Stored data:
(* ===== verification/DataFormats.v ===== *)
(** * Identifiers, phone numbers and serialized integers (dataformats.c)

    The textual forms of subscriber and bundle identifiers, file hashes and keys,
    the syntax checks on manifest fields and phone numbers, and little-endian
    integers. *)

From S2P Require Import Prelude StrCtype StrNum StrScan.
From Stdlib Require Import Ascii.
Import Ctype StrNum StrScan.

Module DataFormats.

(** ** Identifiers *)

Definition SID_SIZE : nat := 32.
Definition SID_STRLEN : nat := 64.
Definition RHIZOME_BUNDLE_ID_BYTES : nat := 32.
Definition RHIZOME_FILEHASH_BYTES : nat := 64.
Definition RHIZOME_BUNDLE_KEY_BYTES : nat := 32.
Definition RHIZOME_CRYPT_KEY_STRLEN : nat := 64.
Definition RHIZOME_BUNDLE_SECRET_MAX_STRLEN : nat := 80.

Definition SID_BROADCAST : list Z := replicate SID_SIZE 0xff.
Definition broadcast_text : list Z :=
  chr <$> ["b"; "r"; "o"; "a"; "d"; "c"; "a"; "s"; "t"]%char.

(** The bytes of a sid_t. *)
Definition is_sid (bs : list Z) : Prop := length bs = SID_SIZE ∧ Forall is_byte bs.

(** memcmp(3): the sign of the first difference. *)
Fixpoint memcmp (a b : list Z) : Z :=
  match a, b with
  | x :: a, y :: b => if x <? y then -1 else if y <? x then 1 else memcmp a b
  | _, _ => 0
  end.
Definition cmp_sid_t := memcmp.
Definition cmp_rhizome_bid_t := memcmp.
Definition cmp_rhizome_filehash_t := memcmp.

Section Parse.
Context `{Arch}.

(** The hexadecimal part of the parsers, for an identifier of [n] bytes. The
    length is [None] for -1; the result is the identifier and the end of its text
    when the return value is 0. *)
Definition parse_hex (n : nat) (hex : list Z) (hexlen : option nat) (endp : bool) :
    outcome (option (list Z * list Z)) :=
  if match hexlen with Some k => negb (Nat.eqb k (2 * n)) | None => false end then Ret None
  else
    r ← fromhex hex (Z.of_nat n);
    if negb (r.2 =? Z.of_nat n) then Ret None
    else
      let end_ := drop (2 * n) hex in
      if endp : bool then Ret (Some (r.1, end_))
      else
        ok ← match hexlen with
             | None => x ← char_at hex (2 * n); Ret (x =? 0)
             | Some _ => Ret true
             end;
        Ret (if (ok : bool) then Some (r.1, end_) else None).
(* ===== verification/MdpCursor.v ===== *)
(** * Buffered input for the packet filter parser (mdp_filter.c)

    A cursor reads a file through a buffer of 1024 bytes, in which it keeps what
    has been pinned so that the parser can go back to it. *)

From S2P Require Import Prelude StrCtype StrNum StrScan.
Import StrScan.

Module MdpCursor.

(** ** State *)

(** A FILE open for reading: what is left to read, the end-of-file flag, and whether what
    is left is followed by an error instead of the end. When fread(3) returns less than it
    was asked for it sets the end-of-file flag, or the error flag, which is not looked at. *)
Record file := Stream { unread : list Z; feof : bool; read_fails : bool }.
Definition File (text : list Z) (eof : bool) : file := Stream text eof false.

Definition fread (n : nat) (f : file) : list Z * file :=
  (take n (unread f), Stream (drop n (unread f)) (feof f || negb (read_fails f) && bool_decide (length (unread f) < n)%nat) (read_fails f)).

Definition BUFFER_SIZE : nat := 1024.

(** The pointers are offsets into the buffer; [data] is its content up to [end]. *)
Record cursor := Cursor {
  stream : file;
  data : list Z;
  current : nat;
  pin_ : option nat;
  pins : nat;
}.

Definition end_ (c : cursor) : nat := length (data c).

Definition set_current (c : cursor) (p : nat) : cursor := Cursor (stream c) (data c) p (pin_ c) (pins c).
Definition set_pins (c : cursor) (p : option nat) (n : nat) : cursor := Cursor (stream c) (data c) (current c) p n.

Definition init_cursor (f : file) : cursor := Cursor f [] 0 None 0.

(** ** Operations *)

Definition available (c : cursor) : outcome nat :=
  assert! bool_decide (current c ≤ end_ c)%nat;
  Ret (end_ c - current c)%nat.

(** The loop of [_preload]. It reads at most once more than it makes room, and
    makes room at most once: four rounds are enough, unless a read fails
    ([read_error_hangs]). *)
Fixpoint preload_loop (fuel : nat) (c : cursor) (n : nat) : outcome cursor :=
  let avail := (end_ c - current c)%nat in
  if bool_decide (avail < n)%nat && negb (feof (stream c)) then
    match fuel with
    | O => Undef
    | S fuel =>
        let space := (BUFFER_SIZE - end_ c)%nat in
        stale ← match pin_ c with
                | Some p => assert! bool_decide (p ≤ current c)%nat; Ret p
                | None => Ret (current c)
                end;
        let ahead := if bool_decide (n ≤ avail + space)%nat then (n - avail)%nat
                     else if Nat.eqb stale 0 then space else 0%nat in
        if negb (Nat.eqb ahead 0) then
          let '(bytes, f) := fread ahead (stream c) in
          preload_loop fuel (Cursor f (data c ++ bytes) (current c) (pin_ c) (pins c)) n
        else if negb (Nat.eqb stale 0) then
          assert! bool_decide (stale ≤ end_ c)%nat;
          match pin_ c with
          | Some p =>
              preload_loop fuel (Cursor (stream c) (drop stale (data c)) (current c - stale) (Some 0%nat) (pins c)) n
          | None =>
              preload_loop fuel (Cursor (stream c) (drop stale (data c)) 0 None (pins c)) n
          end
        else Ret c
    end
  else Ret c.
Definition preload (c : cursor) (n : nat) : outcome cursor :=
  assert! bool_decide (current c ≤ end_ c)%nat;
  preload_loop 4 c n.

Definition eof (c : cursor) : outcome (cursor * bool) :=
  c ← preload c 1;
  assert! bool_decide (current c ≤ end_ c)%nat;
  Ret (c, Nat.eqb (current c) (end_ c) && feof (stream c)).

(** EOF is -1; characters are their unsigned values. *)
Definition peek (c : cursor) : outcome (cursor * Z) :=
  r ← eof c;
  let '(c, b) := r in
  if b : bool then Ret (c, -1)
  else
    assert! bool_decide (current c < end_ c)%nat;
    x ← char_at (data c) (current c);
    Ret (c, x).

(** The readable characters from the current one on. *)
Definition preloaded (c : cursor) : outcome (list Z) :=
  assert! bool_decide (current c < end_ c)%nat;
  Ret (drop (current c) (data c)).

Definition skip (c : cursor) (text : list Z) : outcome (cursor * bool) :=
  c ← preload c (length text);
  n ← available c;
  if bool_decide (length text ≤ n)%nat then
    r ← str_startswith (drop (current c) (data c)) text;
    match r with
    | Some after => Ret (set_current c (end_ c - length after), true)
    | None => Ret (c, false)
    end
  else Ret (c, false).

Definition next (c : cursor) : outcome cursor :=
  assert! bool_decide (current c < end_ c)%nat;
  Ret (set_current c (S (current c))).

Definition advance_to (c : cursor) (pos : nat) : outcome cursor :=
  assert! bool_decide (current c ≤ pos)%nat;
  assert! bool_decide (pos ≤ end_ c)%nat;
  Ret (set_current c pos).

Definition pin (c : cursor) : outcome (cursor * nat) :=
  assert! bool_decide (current c < end_ c)%nat;
  match pin_ c with
  | Some p =>
      assert! bool_decide (p ≤ current c)%nat;
      Ret (set_pins c (Some p) (S (pins c)), (current c - p)%nat)
  | None => Ret (set_pins c (Some (current c)) (S (pins c)), 0%nat)
  end.

(** The assertions and the bookkeeping that [_retreat] and [_unpin] share. *)
Definition release (c : cursor) (p : nat) (back : bool) : outcome cursor :=
  assert! bool_decide (current c ≤ end_ c)%nat;
  assert! bool_decide (0 < pins c)%nat;
  match pin_ c with
  | None => Aborted
  | Some q =>
      assert! bool_decide (q ≤ current c)%nat;
      assert! bool_decide (q + p ≤ current c)%nat;
      let c := if back then set_current c (q + p) else c in
      Ret (set_pins c (if Nat.eqb (pred (pins c)) 0 then None else Some q) (pred (pins c)))
  end.
Definition retreat (c : cursor) (p : nat) : outcome cursor := release c p true.
Definition unpin (c : cursor) (p : nat) : outcome cursor := release c p false.

(** ** What a cursor stands for *)

(** The text from the current character on, and the pinned text before it. *)
Definition remaining (c : cursor) : list Z := drop (current c) (data c) ++ unread (stream c).
Definition pinned (c : cursor) : list Z :=
  match pin_ c with Some p => take (current c - p) (drop p (data c)) | None => [] end.
Definition avail (c : cursor) : nat := (end_ c - current c)%nat.

Record ok (c : cursor) : Prop := {
  ok_current : (current c ≤ end_ c)%nat;
  ok_end : (end_ c ≤ BUFFER_SIZE)%nat;
  ok_pin : match pin_ c with Some p => (p ≤ current c)%nat ∧ (0 < pins c)%nat | None => pins c = 0%nat end;
  ok_eof : read_fails (stream c) = false ∧ (feof (stream c) = true → unread (stream c) = []);
}.

(** The most the parser ever asks for, and how much pinned text leaves room for
    it. *)
Definition LOOKAHEAD : nat := 64.
Definition roomy (c : cursor) : Prop := (length (pinned c) + LOOKAHEAD ≤ BUFFER_SIZE)%nat.

(** [c'] differs from [c] in what is buffered only. *)
Record same_text (c c' : cursor) : Prop := {
  st_remaining : remaining c' = remaining c;
  st_pinned : pinned c' = pinned c;
  st_pins : pins c' = pins c;
  st_pin : is_Some (pin_ c') ↔ is_Some (pin_ c);
}.

Lemma same_text_refl c : same_text c c.
Proof. by split. Qed.
Lemma same_text_trans c1 c2 c3 : same_text c1 c2 → same_text c2 c3 → same_text c1 c3.
Proof. intros [] []. split; [congruence..|tauto]. Qed.

Lemma pinned_length c : ok c → length (pinned c) = match pin_ c with Some p => (current c - p)%nat | None => 0%nat end.
Proof.
  intros [Hc He Hp _]. unfold pinned, end_ in *. destruct (pin_ c) as [p|]; [|done].
  rewrite length_take, length_drop. lia.
Qed.

Lemma remaining_length c : ok c → length (remaining c) = (avail c + length (unread (stream c)))%nat.
Proof. intros [Hc He Hp _]. unfold remaining, avail, end_ in *. rewrite length_app, length_drop. lia. Qed.

(** What [preload] guarantees. *)
Record loaded (c c' : cursor) (n : nat) : Prop := {
  ld_ok : ok c';
  ld_same : same_text c c';
  ld_avail : avail c' = Nat.max (avail c) (Nat.min n (length (remaining c)));
  ld_eof : (avail c' < n)%nat → feof (stream c') = true;
}.

(** Enough is buffered, or the file has ended. *)
Lemma preload_done fuel c n : ok c → (n ≤ avail c)%nat ∨ feof (stream c) = true →
  preload_loop fuel c n = Ret c ∧ loaded c c n.
Proof.
  intros Hok Hd. split.
  - destruct fuel; cbn [preload_loop]; fold (avail c);
      (destruct Hd as [Hd| ->]; [rewrite bool_decide_false by lia; done|by rewrite andb_false_r]).
  - pose proof (remaining_length c Hok) as Hr. split; [done|apply same_text_refl| |].
    + destruct Hd as [Hd|Hd]; [lia|]. rewrite (proj2 (ok_eof _ Hok) Hd) in Hr. simpl in Hr. lia.
    + destruct Hd; [lia|done].
Qed.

Work instructions: All that should be written out is the stretch of lines above between the one holding "Lemma preload_done fuel" and the one holding "- pose proof", inclusive, exactly as given.

Exercise result:
Lemma preload_done fuel c n : ok c → (n ≤ avail c)%nat ∨ feof (stream c) = true →
  preload_loop fuel c n = Ret c ∧ loaded c c n.
Proof.
  intros Hok Hd. split.
  - destruct fuel; cbn [preload_loop]; fold (avail c);
      (destruct Hd as [Hd| ->]; [rewrite bool_decide_false by lia; done|by rewrite andb_false_r]).
  - pose proof (remaining_length c Hok) as Hr. split; [done|apply same_text_refl| |].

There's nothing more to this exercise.